WORK INSTRUCTION: Restate word for word the lines of the records below, starting at the line that contains "(** ** Witness *)" and ending at the line that contains "#[local] Instance model_schnorr : Schnorr", with both of those lines included and nothing else.
-- GIVEN INFORMATION follows --
(* ===== verification/NostrSigning.v ===== *)
(** * Nostr signing

    crates/kms/src/nostr_signing.rs: deterministic BIP-340 signatures over
    secp256k1.  The [k256::schnorr] key and signature are the interface
    [Schnorr]; [SchnorrLaws] states BIP-340: which secrets are keys, and that a
    signature verifies under the signer's key. *)

From stdpp Require Import base option list numbers strings.
From Stdlib Require Import ZArith Lia.
From S2P Require Import Prelude StarkLib Types Derivation.

#[local] Open Scope string_scope.
#[local] Open Scope list_scope.
#[local] Open Scope Z_scope.

(** [k256::schnorr::SigningKey] and [VerifyingKey::verify_raw]. *)
Class Schnorr : Type := {
  SchnorrKey : Type;
  schnorr_from_slice : list Z -> option SchnorrKey;
  schnorr_verifying_key : SchnorrKey -> list Z;
  schnorr_sign_raw : SchnorrKey -> list Z -> list Z -> option (list Z);
  schnorr_verify_raw : list Z -> list Z -> list Z -> bool }.

Class SchnorrLaws `{Schnorr} : Prop := {
  schnorr_key_valid key :
    length key = 32%nat -> Forall byte_ok key ->
    is_Some (schnorr_from_slice key) <-> 1 <= be_value key < SECP_ORDER;
  schnorr_verifying_key_bytes k : length (schnorr_verifying_key k) = 32%nat /\ Forall byte_ok (schnorr_verifying_key k);
  schnorr_signature_bytes k m aux sig :
    schnorr_sign_raw k m aux = Some sig -> length sig = 64%nat /\ Forall byte_ok sig;
  schnorr_verifies k m aux sig :
    schnorr_sign_raw k m aux = Some sig -> schnorr_verify_raw (schnorr_verifying_key k) m sig = true }.

Section nostr.
Context `{Schnorr}.

Record NostrSignature : Type := { ns_public_key : list Z; ns_signature : list Z }.

Definition parse_signing_key (private_key : list Z) : Result SchnorrKey :=
  ok_or (schnorr_from_slice private_key) (InvalidPrivateKey "Invalid secp256k1 key: {error}").

Definition nostr_public_key (private_key : list Z) : Result (list Z) :=
  signing_key ← parse_signing_key private_key;
  Ok (schnorr_verifying_key signing_key).

Definition sign_nostr_event_id_with_aux_rand (private_key event_id aux_rand : list Z) : Result NostrSignature :=
  signing_key ← parse_signing_key private_key;
  signature ← ok_or (schnorr_sign_raw signing_key event_id aux_rand) (CryptoError "nostr signing failed: {error}");
  Ok {| ns_public_key := schnorr_verifying_key signing_key; ns_signature := signature |}.

Definition sign_nostr_event_id (private_key event_id : list Z) : Result NostrSignature :=
  sign_nostr_event_id_with_aux_rand private_key event_id (replicate 32 0).

Definition sign_nostr_message (private_key message : list Z) : Result NostrSignature :=
  signing_key ← parse_signing_key private_key;
  signature ← ok_or (schnorr_sign_raw signing_key message (replicate 32 0))
    (CryptoError "nostr signing failed: {error}");
  Ok {| ns_public_key := schnorr_verifying_key signing_key; ns_signature := signature |}.

Lemma sign_nostr_message_total private_key message : sign_nostr_message private_key message <> Panic.
Proof.
  unfold sign_nostr_message, parse_signing_key. destruct (schnorr_from_slice private_key); [|done].
  cbn [ok_or mbind outcome_bind]. by destruct (schnorr_sign_raw _ _ _).
Qed.

(** An event id is signed as the raw message of its bytes. *)
Lemma sign_event_is_message private_key event_id :
  sign_nostr_event_id private_key event_id = sign_nostr_message private_key event_id.
Proof. reflexivity. Qed.

Lemma sign_nostr_message_Ok `{!SchnorrLaws} private_key message s :
  sign_nostr_message private_key message = Ok s ->
  nostr_public_key private_key = Ok (ns_public_key s)
  /\ schnorr_verify_raw (ns_public_key s) message (ns_signature s) = true
  /\ length (ns_public_key s) = 32%nat /\ length (ns_signature s) = 64%nat
  /\ Forall byte_ok (ns_public_key s) /\ Forall byte_ok (ns_signature s).
Proof.
  unfold sign_nostr_message, nostr_public_key. destruct (parse_signing_key private_key) as [k|e|]; try done.
  cbn [mbind outcome_bind]. destruct (schnorr_sign_raw k message _) as [sig|] eqn:Hs; [|done].
  intros [= <-]. cbn [ns_public_key ns_signature].
  destruct (schnorr_verifying_key_bytes k) as [Hl Hb], (schnorr_signature_bytes _ _ _ _ Hs) as [Hl' Hb'].
  split_and!; try assumption; [reflexivity|]. exact (schnorr_verifies _ _ _ _ Hs).
Qed.
End nostr.

(** Nostr signing rejects, before signing, exactly the secrets that are not
    secp256k1 scalars; a returned signature carries the public key of the secret
    and verifies under it; and event ids are signed like raw messages. *)
Theorem nostr_signing_correct `{SchnorrLaws} private_key message :
  length private_key = 32%nat -> Forall byte_ok private_key ->
  (~ 1 <= be_value private_key < SECP_ORDER ->
   sign_nostr_message private_key message = Err (InvalidPrivateKey "Invalid secp256k1 key: {error}"))
  /\ (forall s, sign_nostr_message private_key message = Ok s ->
      1 <= be_value private_key < SECP_ORDER
      /\ nostr_public_key private_key = Ok (ns_public_key s)
      /\ schnorr_verify_raw (ns_public_key s) message (ns_signature s) = true)
  /\ sign_nostr_event_id private_key message = sign_nostr_message private_key message.
Proof.
  intros Hl Hb. pose proof (schnorr_key_valid private_key Hl Hb) as Hv. split_and!; [| |reflexivity].
  - intros Hn. unfold sign_nostr_message, parse_signing_key.
    destruct (schnorr_from_slice private_key) as [k|] eqn:Hk; [|reflexivity]. destruct Hn. apply Hv. by exists k.
  - intros s Hs. destruct (sign_nostr_message_Ok private_key message s Hs) as (Hp & Hver & _).
    split; [|split; [exact Hp|exact Hver]]. apply Hv. unfold nostr_public_key, parse_signing_key in Hp.
    by destruct (schnorr_from_slice private_key) as [k|].
Qed.

(** ** Witness *)

(** A signature scheme that satisfies the laws: the secret in range is the key,
    and signatures are constant. *)
Definition model_schnorr_key (key : list Z) : option (list Z) :=
  if (length key =? 32)%nat && forallb (fun b => (0 <=? b) && (b <? 256)) key
     && (1 <=? be_value key) && (be_value key <? SECP_ORDER)
  then Some key else None.

#[local] Instance model_schnorr : Schnorr := {|
  SchnorrKey := list Z;
  schnorr_from_slice := model_schnorr_key;
  schnorr_verifying_key _ := replicate 32 1;
  schnorr_sign_raw _ _ _ := Some (replicate 64 2);
  schnorr_verify_raw pk _ sig := bool_decide (pk = replicate 32 1 /\ sig = replicate 64 2) |}.

#[local] Instance model_schnorr_laws : SchnorrLaws.
Proof.
  split.
  - intros key Hl Hb. cbn [schnorr_from_slice model_schnorr]. unfold model_schnorr_key.
    rewrite (proj2 (Nat.eqb_eq _ _) Hl).
    assert (forallb (fun b => (0 <=? b) && (b <? 256)) key = true) as ->.
    { apply forallb_forall. intros b Hin%list_elem_of_In. rewrite Forall_forall in Hb.
      specialize (Hb b Hin). unfold byte_ok in Hb. apply andb_true_intro. split; lia. }
    cbn [andb]. split.
    + intros [k Hk]. destruct (Z.leb_spec 1 (be_value key)), (Z.ltb_spec (be_value key) SECP_ORDER); done.
    + intros [Hlo Hhi]. rewrite (proj2 (Z.leb_le _ _) Hlo), (proj2 (Z.ltb_lt _ _) Hhi). by eexists.
  - intros k. split; [reflexivity|]. apply Forall_replicate. unfold byte_ok; lia.
  - intros k m aux sig Hs. apply (inj Some) in Hs as <-. split; [reflexivity|]. apply Forall_replicate. unfold byte_ok; lia.
  - intros k m aux sig Hs. apply (inj Some) in Hs as <-. by apply bool_decide_eq_true_2.
Qed.

Lemma nostr_signing_correct_witness :
  let key := replicate 31 0 ++ [3] in
  exists s, sign_nostr_message key [1; 2; 3] = Ok s
    /\ nostr_public_key key = Ok (ns_public_key s).
Proof.
  exists {| ns_public_key := replicate 32 1; ns_signature := replicate 64 2 |}.
  assert (sign_nostr_message (replicate 31 0 ++ [3]) [1; 2; 3]
    = Ok {| ns_public_key := replicate 32 1; ns_signature := replicate 64 2 |}) as Hs by (vm_compute; reflexivity).
  split; [exact Hs|].
  refine (proj1 (proj2 (proj1 (proj2 (nostr_signing_correct (replicate 31 0 ++ [3]) [1; 2; 3] _ _)) _ Hs))).
  - reflexivity.
  - apply Forall_app. split; [apply Forall_replicate; unfold byte_ok; lia|]. constructor; [unfold byte_ok; lia|constructor].
Defined.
-- GIVEN INFORMATION concluded --
EXPECTED ANSWER:
(** ** Witness *)

(** A signature scheme that satisfies the laws: the secret in range is the key,
    and signatures are constant. *)
Definition model_schnorr_key (key : list Z) : option (list Z) :=
  if (length key =? 32)%nat && forallb (fun b => (0 <=? b) && (b <? 256)) key
     && (1 <=? be_value key) && (be_value key <? SECP_ORDER)
  then Some key else None.

#[local] Instance model_schnorr : Schnorr := {|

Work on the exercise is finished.